Background The Gq/11-protein signaling mechanism is essential throughout the nervous system, but little is known about the contribution of the individual G-protein GPCR signaling branches towards nociceptor activation and their specific role on nociceptor sensitization. We aimed to unravel the contribution of the Gq/11-signaling pathway towards nociceptor activation via a variety of classical inflammatory mediators signalling via different G-protein GPCRs and investigated the specific contribution of the individual Gq and G11, G-Proteins in nociceptors. Findings Using different transgenic mouse lines, lacking Gαq, Gα11, or both α-subunit of the G-proteins in primary nociceptive neurons, we analyzed the mechanical- and heat-sensitivity upon application of different GPCR-agonists that are known to play an important role under inflammatory conditions (e.g. ATP, Glutamate, Serotonin etc.). We found that the Gq/11-GPCR signaling branch constitutes a primary role in the manifestation of mechanical allodynia and a minor role in the development of thermal hyperalgesia. Moreover, with respect to the mediators used here, the Gq-protein is the principle G-protein among the Gq/11-protein family in nociceptive neurons leading to nociceptor sensitization.
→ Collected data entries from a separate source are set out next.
Definition poisonedOutboxEvents (limit : Z) : mem_eff (list OutboxEvent) :=
  gets (fun s => poisonedLoop limit (sorted_items Z.le (outboxEvents_ s)) []).

Fixpoint countLoop (items : list (Z * OutboxEvent)) (n : Z) : Z :=
  match items with
  | [] => n
  | (_, e) :: rest => countLoop rest (if ev_processedAtMs e =? 0 then u64 (n + 1) else n)
  end.

Definition countUnprocessedOutboxEvents : mem_eff Z :=
  gets (fun s => countLoop (sorted_items Z.le (outboxEvents_ s)) 0).

Fixpoint hasRecord (r : DeadLetterRecord) (l : list DeadLetterRecord) : bool :=
  match l with
  | [] => false
  | x :: rest => if same_record x r then true else hasRecord r rest
  end.

Definition recordDeadLetter (r : DeadLetterRecord) : mem_eff unit :=
  modify (fun s =>
    if hasRecord r (deadLetters_ s) then s
    else mem_set_deadLetters (deadLetters_ s ++ [r]) s).

Definition deadLetters (limit : Z) : mem_eff (list DeadLetterRecord) :=
  gets (fun s => take (Z.to_nat limit) (deadLetters_ s)).

#[global] Instance store : MessageStore InMemoryMessageStore := {
  Store.findAccepted := findAccepted;
  Store.getOrCreateConversation := getOrCreateConversation;
  Store.insertMessage := insertMessage;
  Store.insertDelivery := insertDelivery;
  Store.updateDelivery := updateDelivery;
  Store.deliveriesByRecipient := deliveriesByRecipient;
  Store.deliveriesByMessage := deliveriesByMessage;
  Store.findMessage := findMessage;
  Store.deliveriesDueForRetry := deliveriesDueForRetry;
  Store.timeGranularityMs := fun _ => 1;
  Store.expireDeliveries := expireDeliveries;
  Store.expireDeliveriesDetailed := expireDeliveriesDetailed;
  Store.cleanupDeliveries := cleanupDeliveries;
  Store.claimOutboxEvents := claimOutboxEvents;
  Store.markOutboxProcessed := markOutboxProcessed;
  Store.markOutboxPoisoned := markOutboxPoisoned;
  Store.findOutboxEvent := findOutboxEvent;
  Store.poisonedOutboxEvents := poisonedOutboxEvents;
  Store.countUnprocessedOutboxEvents := countUnprocessedOutboxEvents;
  Store.recordDeadLetter := recordDeadLetter;
  Store.deadLetters := deadLetters;
}.
End ops.
End InMemory.

(** ** The adapter satisfies the laws of the port *)

Definition mem_conversations (s : InMemoryMessageStore) : gmap ConvKey Z :=
  kmap (fun p : Z * Z => DirectConv p.1 p.2) (directConversations_ s)
  ∪ kmap GroupConv (groupConversations_ s).

Definition mem_view (s : InMemoryMessageStore) : StoreView :=
  mkView (mem_conversations s) (messagesById_ s) (acceptedByKey_ s)
    (deliveries_ s) (outboxEvents_ s) (deadLetters_ s).

Record mem_wf (s : InMemoryMessageStore) : Prop := {
  wf_messages : forall i m, messagesById_ s !! i = Some m ->
    1 <= i < nextMessageId_ s /\
    msg_sequence m <= default 0 (nextSequenceByConversation_ s !! msg_conversationId m);
  wf_sequences : forall c n, nextSequenceByConversation_ s !! c = Some n ->
    0 <= n < nextMessageId_ s;
  wf_direct : forall k c, directConversations_ s !! k = Some c -> c < nextConversationId_ s;
  wf_group : forall k c, groupConversations_ s !! k = Some c -> c < nextConversationId_ s;
  wf_outbox : forall k e, outboxEvents_ s !! k = Some e -> ev_id e = k /\ k < nextOutboxEventId_ s;
  wf_rows : forall k d, deliveries_ s !! k = Some d -> dl_key d = k;
  wf_counters : 1 <= nextConversationId_ s < 2 ^ 64 /\ 1 <= nextMessageId_ s < 2 ^ 64 /\
    1 <= nextOutboxEventId_ s < 2 ^ 64;
}.

Definition mem_capacity (s : InMemoryMessageStore) : Z :=
  Z.min (2 ^ 64 - 1 - nextConversationId_ s)
    (Z.min (2 ^ 64 - 1 - nextMessageId_ s) (2 ^ 64 - 1 - nextOutboxEventId_ s)).

#[export] Instance DirectConv_inj : Inj (=) (=) (fun p : Z * Z => DirectConv p.1 p.2).
Proof. intros [] [] E. simpl in E. congruence. Qed.

#[export] Instance GroupConv_inj : Inj (=) (=) GroupConv.
Proof. intros ?? E. congruence. Qed.

Lemma mem_conversations_direct s l h :
  mem_conversations s !! DirectConv l h = directConversations_ s !! (l, h).
Proof.
  unfold mem_conversations. rewrite lookup_union.
  rewrite (lookup_kmap (fun p : Z * Z => DirectConv p.1 p.2) _ (l, h)).
  rewrite (proj2 (lookup_kmap_None GroupConv _ _)) by done.
  by destruct (directConversations_ s !! (l, h)).
Qed.

Lemma mem_conversations_group s g :
  mem_conversations s !! GroupConv g = groupConversations_ s !! g.
Proof.
  unfold mem_conversations. rewrite lookup_union, (lookup_kmap GroupConv).
  rewrite (proj2 (lookup_kmap_None (fun p : Z * Z => DirectConv p.1 p.2) _ _)) by done.
  by rewrite (left_id_L None _).
Qed.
Conclusions Our results demonstrate that the Gq/11 signaling branch plays a primary role in nociceptor sensitization upon stimulation with classical GPCR ligands, contributing primarily towards the development of mechanically allodynia. Moreover, the deletion of the individual G-proteins led to the finding that the Gq-protein dominates the signalling machinery of the Gq/11 family of G-proteins in nociceptive neurons.